## YOUR TASK:
Read through the listing below and return only the lines containing "bytes".

## SUPPLIED INFORMATION:

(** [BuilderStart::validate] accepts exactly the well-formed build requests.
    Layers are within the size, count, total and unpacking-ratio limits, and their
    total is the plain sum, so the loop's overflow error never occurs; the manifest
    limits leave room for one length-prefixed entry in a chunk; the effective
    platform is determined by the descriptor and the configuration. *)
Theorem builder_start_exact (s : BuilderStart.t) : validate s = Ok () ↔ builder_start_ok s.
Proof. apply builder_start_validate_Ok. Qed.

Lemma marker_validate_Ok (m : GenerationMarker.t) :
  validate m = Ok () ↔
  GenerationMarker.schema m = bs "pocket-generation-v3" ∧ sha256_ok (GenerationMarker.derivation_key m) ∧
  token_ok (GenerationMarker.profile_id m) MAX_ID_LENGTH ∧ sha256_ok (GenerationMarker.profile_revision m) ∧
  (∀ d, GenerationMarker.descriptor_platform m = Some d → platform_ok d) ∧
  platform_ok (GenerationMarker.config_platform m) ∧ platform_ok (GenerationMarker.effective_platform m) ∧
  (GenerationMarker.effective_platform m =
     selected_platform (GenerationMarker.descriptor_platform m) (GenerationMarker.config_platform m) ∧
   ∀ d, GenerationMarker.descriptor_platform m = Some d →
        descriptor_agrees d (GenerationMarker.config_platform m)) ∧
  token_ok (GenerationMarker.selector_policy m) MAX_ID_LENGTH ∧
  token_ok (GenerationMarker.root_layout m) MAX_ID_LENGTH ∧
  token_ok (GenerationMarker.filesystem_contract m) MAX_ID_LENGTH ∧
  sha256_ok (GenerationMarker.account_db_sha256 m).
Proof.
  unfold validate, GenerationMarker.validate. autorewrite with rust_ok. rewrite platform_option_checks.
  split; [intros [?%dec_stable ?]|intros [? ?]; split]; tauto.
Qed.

---

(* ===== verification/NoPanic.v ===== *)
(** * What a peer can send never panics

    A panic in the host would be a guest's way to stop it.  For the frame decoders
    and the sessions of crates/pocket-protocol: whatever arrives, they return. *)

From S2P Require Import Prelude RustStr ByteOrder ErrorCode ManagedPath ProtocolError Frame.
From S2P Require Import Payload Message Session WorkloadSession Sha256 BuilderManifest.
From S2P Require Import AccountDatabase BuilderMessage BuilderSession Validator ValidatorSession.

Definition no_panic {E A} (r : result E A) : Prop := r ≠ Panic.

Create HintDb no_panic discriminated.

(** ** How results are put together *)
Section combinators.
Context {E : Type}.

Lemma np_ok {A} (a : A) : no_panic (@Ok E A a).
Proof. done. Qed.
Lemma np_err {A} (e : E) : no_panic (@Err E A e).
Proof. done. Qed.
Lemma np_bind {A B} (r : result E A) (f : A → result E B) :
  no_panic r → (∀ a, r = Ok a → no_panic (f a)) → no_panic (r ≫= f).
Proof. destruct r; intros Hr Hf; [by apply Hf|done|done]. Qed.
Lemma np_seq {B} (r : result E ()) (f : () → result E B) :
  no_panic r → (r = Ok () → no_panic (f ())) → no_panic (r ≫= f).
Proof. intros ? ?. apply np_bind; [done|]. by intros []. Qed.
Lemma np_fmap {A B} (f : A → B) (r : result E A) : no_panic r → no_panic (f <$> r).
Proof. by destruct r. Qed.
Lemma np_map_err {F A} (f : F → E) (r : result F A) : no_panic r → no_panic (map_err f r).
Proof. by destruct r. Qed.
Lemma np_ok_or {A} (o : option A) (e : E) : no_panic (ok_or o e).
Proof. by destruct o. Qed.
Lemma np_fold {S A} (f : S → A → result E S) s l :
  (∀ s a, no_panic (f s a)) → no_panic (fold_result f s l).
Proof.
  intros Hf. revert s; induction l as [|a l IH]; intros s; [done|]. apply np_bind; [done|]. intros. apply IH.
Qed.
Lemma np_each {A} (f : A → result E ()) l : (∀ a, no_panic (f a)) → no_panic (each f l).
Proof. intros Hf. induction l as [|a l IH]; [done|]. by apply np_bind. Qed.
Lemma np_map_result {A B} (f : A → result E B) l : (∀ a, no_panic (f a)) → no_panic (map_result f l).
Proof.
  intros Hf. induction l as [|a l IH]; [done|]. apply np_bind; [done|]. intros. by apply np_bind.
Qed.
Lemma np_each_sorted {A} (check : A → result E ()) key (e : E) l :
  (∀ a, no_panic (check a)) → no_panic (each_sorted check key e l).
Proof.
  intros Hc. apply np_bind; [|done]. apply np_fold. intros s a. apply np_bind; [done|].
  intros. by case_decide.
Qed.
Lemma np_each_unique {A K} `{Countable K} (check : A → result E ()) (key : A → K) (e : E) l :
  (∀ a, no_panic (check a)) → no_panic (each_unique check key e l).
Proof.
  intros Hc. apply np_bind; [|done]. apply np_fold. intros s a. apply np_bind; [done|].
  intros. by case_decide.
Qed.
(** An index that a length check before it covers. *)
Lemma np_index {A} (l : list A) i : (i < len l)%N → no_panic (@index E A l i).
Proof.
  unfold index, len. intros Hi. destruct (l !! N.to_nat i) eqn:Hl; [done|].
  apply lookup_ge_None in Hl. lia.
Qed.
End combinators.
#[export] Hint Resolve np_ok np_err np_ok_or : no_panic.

---

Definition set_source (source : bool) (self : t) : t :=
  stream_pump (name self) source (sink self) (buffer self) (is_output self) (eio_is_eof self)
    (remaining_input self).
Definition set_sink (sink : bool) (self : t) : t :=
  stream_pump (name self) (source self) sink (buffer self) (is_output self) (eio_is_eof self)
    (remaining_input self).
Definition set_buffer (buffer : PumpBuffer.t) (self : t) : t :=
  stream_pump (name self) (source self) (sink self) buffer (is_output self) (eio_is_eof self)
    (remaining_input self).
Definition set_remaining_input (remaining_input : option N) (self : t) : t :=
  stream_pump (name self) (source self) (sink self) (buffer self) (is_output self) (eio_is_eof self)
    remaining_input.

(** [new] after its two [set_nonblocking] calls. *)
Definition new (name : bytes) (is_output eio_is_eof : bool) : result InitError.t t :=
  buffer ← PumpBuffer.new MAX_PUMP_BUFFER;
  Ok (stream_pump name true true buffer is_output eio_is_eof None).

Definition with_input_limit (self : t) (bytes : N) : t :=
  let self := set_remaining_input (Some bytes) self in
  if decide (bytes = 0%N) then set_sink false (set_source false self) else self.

## EXERCISE OUTPUT:
Definition new (name : bytes) (is_output eio_is_eof : bool) : result InitError.t t :=
Definition with_input_limit (self : t) (bytes : N) : t :=
  let self := set_remaining_input (Some bytes) self in
  if decide (bytes = 0%N) then set_sink false (set_source false self) else self.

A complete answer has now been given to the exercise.